[Opening Supplied records section]

(* ===== verification/Scenario.v ===== *)
(** * A concrete run

    A run of the program on the machine of [Machine]: the input at which the
    theorems about runs are exercised. *)

From S2P Require Import Prelude GoStrings OS Machine Json Metrics Chromium Cgroup Proc Supervisor Launch System.

Definition options0 : Options :=
  mkOptions "chromium" "5222" defaultSessionTimeout 65534 "/chromium-tmp" (Some 1)
    "GrafanaSyntheticMonitoring" "/cg/memory.events" true "/proc".

Definition prog0 : prog :=
  init_prog (mkSupervisor options0 [] ∅ None newSupervisorMetrics EmptyString 0 false) 0.

Definition version0 : VersionInfo :=
  mkVersionInfo "HeadlessChrome/124.0.6367.207" "1.3" "Mozilla/5.0 HeadlessChrome/124.0.6367.207"
    "12.4.254.15" "537.36" "ws://127.0.0.1:5222/devtools/browser/a279f03c".

(** The document Chromium serves it as. *)
Definition version0_text : string := quoted
  "{'Browser': 'HeadlessChrome/124.0.6367.207', 'Protocol-Version': '1.3',
    'User-Agent': 'Mozilla/5.0 HeadlessChrome/124.0.6367.207', 'V8-Version': '12.4.254.15',
    'WebKit-Version': '537.36', 'Android-Package': null,
    'webSocketDebuggerUrl': 'ws://127.0.0.1:5222/devtools/browser/a279f03c'}".

Definition check0 : CheckInfo := mkCheckInfo "browser" ∅.

(** Calls of [create] that find the map empty, with the given random bytes. *)
Definition env_of (bs : list nat) : create_env :=
  mkCreateEnv (Ascii.ascii_of_nat <$> bs) [] [] (still machine).
Definition env1 : create_env := env_of [161; 178; 195; 212; 229; 246].
Definition env2 : create_env := env_of [1; 2; 3; 4; 5; 6].
(** A call that finds the session of [env1]. *)
Definition env2_replacing : create_env :=
  mkCreateEnv (e_rand env2) [randString (e_rand env1)] [] (still machine).

(** An environment in which Chromium answers the first attempt. *)
Definition answering : probe_env :=
  mkProbe (fun t => if (2 * Second <=? t)%Z then Some ErrDeadlineExceeded else None)
    (fun _ _ _ => (Millisecond, Body (mkFile version0_text None))) (fun _ d => d).

Lemma answers : version_result (Ok version0).
Proof.
  exists 1, answering, 0%Z. eexists _, _. split; [|vm_compute; reflexivity].
  intros t e. simpl. case_match; [|done]. intros. simplify_eq. by right.
Qed.

Lemma refuses : version_result (Err (exhausted ErrDeadlineExceeded)).
Proof.
  exists 9, refusing, 0%Z. eexists _, _. split; [|vm_compute; reflexivity].
  intros t e. simpl. case_match; [|done]. intros. simplify_eq. by right.
Qed.

(** The run: a session is acquired, a second acquire is refused, the session
    is deleted and its callback runs. *)
Definition started : prog := (create_begin env1 check0 true prog0).2.
Definition creating1 : creating := mkCreating (randString (e_rand env1)) 0
  [("sessionID", AString (randString (e_rand env1)))].
Definition busy : prog := (create_end creating1 (Ok version0) started).2.
Definition id1 : string := "a1b2c3d4e5f6".
Definition freed : prog := (Delete (still machine) id1 busy).2.
Definition reaped : prog :=
  set_ctxs (alter (set_after AfterDone) 0)
    (deleteWithReason (still machine) id1 TerminationReasonTimeout
       (log (reap_record (cr_logger creating1)) freed)).2.

Definition info1 : SessionInfo := mkSessionInfo id1 version0.

Lemma initial0 : initial prog0.
Proof. done. Qed.

Lemma step_started : step prog0 (EvStart true id1) started.
Proof.
  change id1 with (cr_id creating1).
  apply (step_start env1 check0); try done.
  all: vm_compute; constructor.
Qed.

Lemma step_busy : step started (EvReady (Ok info1)) busy.
Proof. by apply (step_ready creating1 (Ok version0)); [|apply answers|]. Qed.

Lemma run_busy : steps prog0 [EvStart true id1; EvReady (Ok info1)] busy.
Proof. eauto using steps, step_started, step_busy. Qed.

Lemma step_refused : step busy (EvReject true ErrSessionExists) busy.
Proof. apply (step_reject env2 check0); [done|]. vm_compute. reflexivity. Qed.

Lemma step_freed : step busy (EvDelete id1 true) freed.
Proof. apply (step_delete (still machine)); [done|]. vm_compute. reflexivity. Qed.

Lemma run_freed :
  steps prog0 [EvStart true id1; EvReady (Ok info1); EvReject true ErrSessionExists;
               EvDelete id1 true] freed.
Proof. eauto using steps, step_started, step_busy, step_refused, step_freed. Qed.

[Closing Supplied records section]

» **To do**
Within the listing above, locate the line containing "all: vm_compute; constructor." and the line containing "Proof. eauto using steps, step_started, step_busy.". Reproduce those two lines and all lines between them exactly, with nothing added.

» **Solution for this problem**
  all: vm_compute; constructor.
Qed.

Lemma step_busy : step started (EvReady (Ok info1)) busy.
Proof. by apply (step_ready creating1 (Ok version0)); [|apply answers|]. Qed.

Lemma run_busy : steps prog0 [EvStart true id1; EvReady (Ok info1)] busy.
Proof. eauto using steps, step_started, step_busy. Qed.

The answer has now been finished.